Jesus’ challenge is above all to our heart and will. If we allow God in to transform our heart and will then everything else really follows naturally. For it is no good being right about justice, freedom and peace unless we embody justice, freedom and peace and practise them. Like my angry self in Sydney in the past, we all have emotions and experiences which require acceptance, forgiveness and healing, so that we can live fully in the freedom and fair go of God. This is the challenge and the promise of the cross of Christ. Can we let our suffering, our painful emotions and experiences, go to Jesus? Can we let go of our passions, and allow them to be transformed into new light by God’s grace? Can we place them at the foot of the Cross and ask for peace? This is the invitation of Good Friday.
It is an odd thing in worldly terms. The Bible shows us that Jesus did some amazing things. He preached the good news of God’s presence with us. He set people free from their fears. He healed people. He left behind some of the most profound ethical and spiritual teaching of all time. In his presence all kinds of extraordinary happenings occurred. Yet the most important thing about Jesus was not so much what he did for others as what was done to him, and how he handled it. For Jesus did not run from death, he allowed death to happen to him, and, in the way he did so, God’s new life broke through.
The Cross is at the heart of Christian Faith because, ultimately, Christian Faith, like the life of Jesus, is not so much about what we do and say, as it is about what we let God do and say through us. For it is through our pain and sufferings that God above all works. Resurrection, new life, is the ultimate Christian truth. The Cross, pain and suffering, are not the end. Yet resurrection, new life, can never be separated from the Cross. For it is through pain and suffering that love works. God’s Love is above all shown to us in the Cross of Christ.

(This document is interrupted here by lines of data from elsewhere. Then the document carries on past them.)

Inductive Step :=
  | NewSequelize (uri : string) (options : gmap string JsValue)
  | AddModels (models : list Model)
  | Sync
  | LoggerInfo (message : string)
  | LoggerError (prefix : string) (err : exn)
  | ProcessExit (code : Z).

(** How the returned promise ends: with the synchronised instance, with a
    rejection, or not at all because the process has exited. *)
Inductive Outcome :=
  | Resolves
  | Rejects (e : exn)
  | Exits (code : Z).

(** The options handed to the constructor: the three fixed entries, then the
    spread of [dialectOptions], whose entries replace fixed entries of the
    same name. *)
Definition options (config : Config) : gmap string JsValue :=
  let dialectOptions : gmap string JsValue :=
    if IS_PROD config then dialectOptions config else ∅ in
  dialectOptions ∪
    {[ "dialect" := JsString "postgres";
       "logging" := JsBool false;
       "pool" := poolOptions config ]}.

Definition coreModels : list Model := [Credential; JobQueue; Campaign; User; Worker].
Definition emailModels : list Model := [EmailMessage; EmailTemplate].
Definition smsModels : list Model := [SmsMessage; SmsTemplate].

Definition sequelizeLoader (config : Config) (answers : Answers) : list Step * Outcome :=
  let created := NewSequelize (databaseUri config) (options config) in
  match construct_throws answers with
  | Some e => ([created], Rejects e)
  | None =>
      let added := AddModels (coreModels ++ emailModels ++ smsModels) in
      match addModels_throws answers with
      | Some e => ([created; added], Rejects e)
      | None =>
          match sync_rejects answers with
          | None =>
              ([created; added; Sync; LoggerInfo "Database loaded."], Resolves)
          | Some err =>
              ([created; added; Sync;
                LoggerError "Unable to connect to database: " err; ProcessExit 1],
               Exits 1)
          end
      end
  end.

End SequelizeLoader.

(** * The image control of the rich-text editor *)

Module ImageControl.

(** The editor state, as far as the control reads it: the key of the block at
    the anchor of the selection, and the type of each block by key. *)
Record EditorState := {
  anchorKey : string;
  blockTypes : gmap string string;
}.

(** [isDisabled]; nothing when the content has no block for the anchor key,
    where [anchor.getType()] throws. *)
Definition isDisabled (editorState : EditorState) : option bool :=
  match blockTypes editorState !! anchorKey editorState with
  | Some anchorType =>
      Some (String.eqb anchorType "table-cell"
            || String.eqb anchorType "unordered-list-item"
            || String.eqb anchorType "ordered-list-item")
  | None => None
  end.

(** The callbacks of the properties, as calls made. *)
Inductive Call :=
  | OnExpandEvent
  | DoExpand
  | DoCollapse
  | OnChange (key : string) (vals : list string)
  | PreventDefault
  | StopPropagation.

(** [showPopover], the click handler of the wrapper. *)
Definition showPopover (editorState : EditorState) : option (list Call) :=
  match isDisabled editorState with
  | Some disabled => Some (if negb disabled then [OnExpandEvent] else [])
  | None => None
  end.

(** [cx('rdw-option-wrapper', { 'rdw-option-disabled': isDisabled() })]: the
    class names of the wrapper. *)
Definition wrapperClassNames (editorState : EditorState) : option (list string) :=
  match isDisabled editorState with
  | Some disabled =>
      Some ("rdw-option-wrapper" :: if disabled then ["rdw-option-disabled"] else [])
  | None => None
  end.

(** [{expanded && <ImageForm .../>}] *)
Definition showsForm (expanded : bool) (editorState : EditorState) : option bool :=
  match isDisabled editorState with
  | Some _ => Some expanded
  | None => None
  end.

(** [ImageForm]: its state is the text of the input, [imgSrc], initially
    empty. *)
Inductive FormEvent :=
  | InputChange (value : string)
  | Submit
  | Click.
(** Window 0, the playing master of two synchronised windows, is paused:
    window 1, which was playing, is paused too. *)
Lemma master_stop_pauses_every_member_witness :
  exists (w' : world) (y : VideoPlayerWindow),
    stop_playback 0 (synced (loaded_window true true 3)
                            (loaded_window true true 3)) = Some (tt, w') /\
    windows w' !! 1%nat = Some y /\ is_playing y = false.
Proof.
  destruct (stop_playback 0 (synced (loaded_window true true 3)
                                    (loaded_window true true 3)))
    as [[[] w']|] eqn:E; [|vm_compute in E; discriminate E].
  destruct (master_stop_pauses_every_member 0
              (synced (loaded_window true true 3) (loaded_window true true 3))
              w' (loaded_window true true 3) eq_refl eq_refl eq_refl E
              1%nat (loaded_window true true 3))
    as (y & Hy & Hpaused); [right; apply list_elem_of_In; simpl; tauto|reflexivity|].
  exists w', y. split; [reflexivity|]. split; [exact Hy|exact Hpaused].
Defined.

End SyncPropagationFacts.

Section SyncFrameFacts.
Import Player.
(** * The raw e-mail forwarder of its-incident-app (_sample/main.py)

    A shallow embedding of [RawEmailForwarder] and [lambda_handler], and the
    properties the specification states about them.

    The Python code talks to three things outside the file: the process
    environment ([os.environ]), the object store (boto3's S3 client) and the
    HTTP endpoint (through [urllib.request.urlopen]).  They are gathered in a
    [world]; every call to one of them is recorded, in program order, in a
    trace of [effect]s, together with every line written by [print].
    Exceptions are modelled by a small state-and-exception monad over that
    trace.

    The report script of the repository (python/scirpt.py) is embedded in
    the module [Scirpt], further down. *)

From Stdlib Require Import ZArith Strings.Byte Strings.Ascii.
From stdpp Require Import base option list strings gmap pretty sorting.

Open Scope string_scope.
Open Scope list_scope.
Open Scope Z_scope.

Set Warnings "-register-all".

(** ** Python values *)

(** The JSON-shaped values a Lambda event is made of (numbers are taken to
    be integers).  A [dict] is kept as an association list in insertion
    order (its keys are distinct). *)
Inductive pyval :=
| PNone
| PBool (b : bool)
| PInt (n : Z)
| PStr (s : string)
| PList (items : list pyval)
| PDict (entries : list (string * pyval)).

(** [type(v).__name__], as it appears in the interpreter's error messages. *)
Definition py_type_name (v : pyval) : string :=
  match v with
  | PNone => "NoneType"
  | PBool _ => "bool"
  | PInt _ => "int"
  | PStr _ => "str"
  | PList _ => "list"
  | PDict _ => "dict"
  end.

(** Truth value of an object, as tested by [if message_id:]. *)
Definition py_truthy (v : pyval) : bool :=
  match v with
  | PNone => false
  | PBool b => b
  | PInt n => negb (Z.eqb n 0)
  | PStr s => negb (String.eqb s "")
  | PList items => match items with [] => false | _ => true end
  | PDict entries => match entries with [] => false | _ => true end
  end.

(** Lookup of a key in the entries of a dict. *)
Fixpoint dict_lookup (k : string) (entries : list (string * pyval)) : option pyval :=
  match entries with
  | [] => None
  | (k', v) :: rest => if String.eqb k k' then Some v else dict_lookup k rest
  end.

(** [obj.get(key, fallback)] on an object that has the method, that is, on
    a dict; [None] stands for an object without it. *)
Definition dict_get (obj : pyval) (key : string) (fallback : pyval) : option pyval :=
  match obj with
  | PDict entries => Some (default fallback (dict_lookup key entries))
  | _ => None
  end.

(** ** Exceptions *)

(** The exception classes that can arise while the module runs.  [HTTPError]
    is, in Python, a subclass of [URLError]; it is kept apart here because
    the specification separates the two conditions. *)
Inductive exn :=
| KeyError (key : string)
| AttributeError (msg : string)
| TypeError (msg : string)
| ClientError (code msg : string)
| EndpointConnectionError (msg : string)
| URLError (reason : string)
| TimeoutError (msg : string)
| HTTPError (code : Z) (msg : string)
| UnicodeEncodeError (msg : string)
| ValueError (msg : string).

(** [str(e)]. *)
Definition exn_str (e : exn) : string :=
  match e with
  | KeyError key => "'" +:+ key +:+ "'"
  | AttributeError msg => msg
  | TypeError msg => msg
  | ClientError code msg =>
      "An error occurred (" +:+ code +:+ ") when calling the GetObject operation: " +:+ msg
  | EndpointConnectionError msg => msg
  | URLError reason => "<urlopen error " +:+ reason +:+ ">"
  | TimeoutError msg => msg
  | HTTPError code msg => "HTTP Error " +:+ pretty code +:+ ": " +:+ msg
  | UnicodeEncodeError msg => msg
  | ValueError msg => msg
  end.

(** The specification's names for the two fatal conditions: whatever the
    storage client raises is its [StorageFetchError], a failed connection or
    an elapsed timeout of the HTTP call is its [NetworkError]. *)
Definition StorageFetchError (e : exn) : bool :=
  match e with
  | ClientError _ _ | EndpointConnectionError _ => true
  | _ => false
  end.

Definition NetworkError (e : exn) : bool :=
  match e with
  | URLError _ | TimeoutError _ => true
  | _ => false
  end.

(** ** Header values, as http.client writes them *)

(** A Python string is kept as its UTF-8 bytes.  Its code points: *)
Definition utf8_step (st : N * N * list N) (b : N) : N * N * list N :=
  let '(pending, acc, out) := st in
  if (pending =? 0)%N then
    if (b <? 128)%N then (0, 0, b :: out)%N
    else if (b <? 224)%N then (1, b - 192, out)%N
    else if (b <? 240)%N then (2, b - 224, out)%N
    else (3, b - 240, out)%N
  else
    let acc := (acc * 64 + (b - 128))%N in
    if (pending =? 1)%N then (0, 0, acc :: out)%N else ((pending - 1)%N, acc, out).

I am praying for my friend Peter at this time because he is going through his own journey of crucifixion. Perhaps you, or someone you know, are going through something similar, or through grief, loss and pain of other kinds. I am praying for my friend Peter because I know that God is with him in his pain and suffering, as God is with all our own and others’ suffering. This is what we see today upon the Cross: God, in Jesus, in solidarity with all our pain and suffering, taking it upon himself and asking us to trust and hope, even beyond hope. For, above all, I am praying for my friend Peter, because I know that God can use his pain and suffering for good, for love. Peter has done some amazing things in his life but it is also in what is being done to him that God will triumph. He knows that. That is what he taught me. That is what Jesus seeks to teach us again today.
So let us bring our pain and suffering to the Cross. Let us bring our sins and our shames, our hurts and our hates, justified and unjustified. Let us bring our weaknesses and our sense of powerlessness. And let us trust, that in this – in the strength of God’s forgiveness – we are both accepted and will be transformed. For beyond the Cross lies Resurrection, beyond all suffering lies lasting hope, beyond death lies new life. In Jesus’ Name, Amen.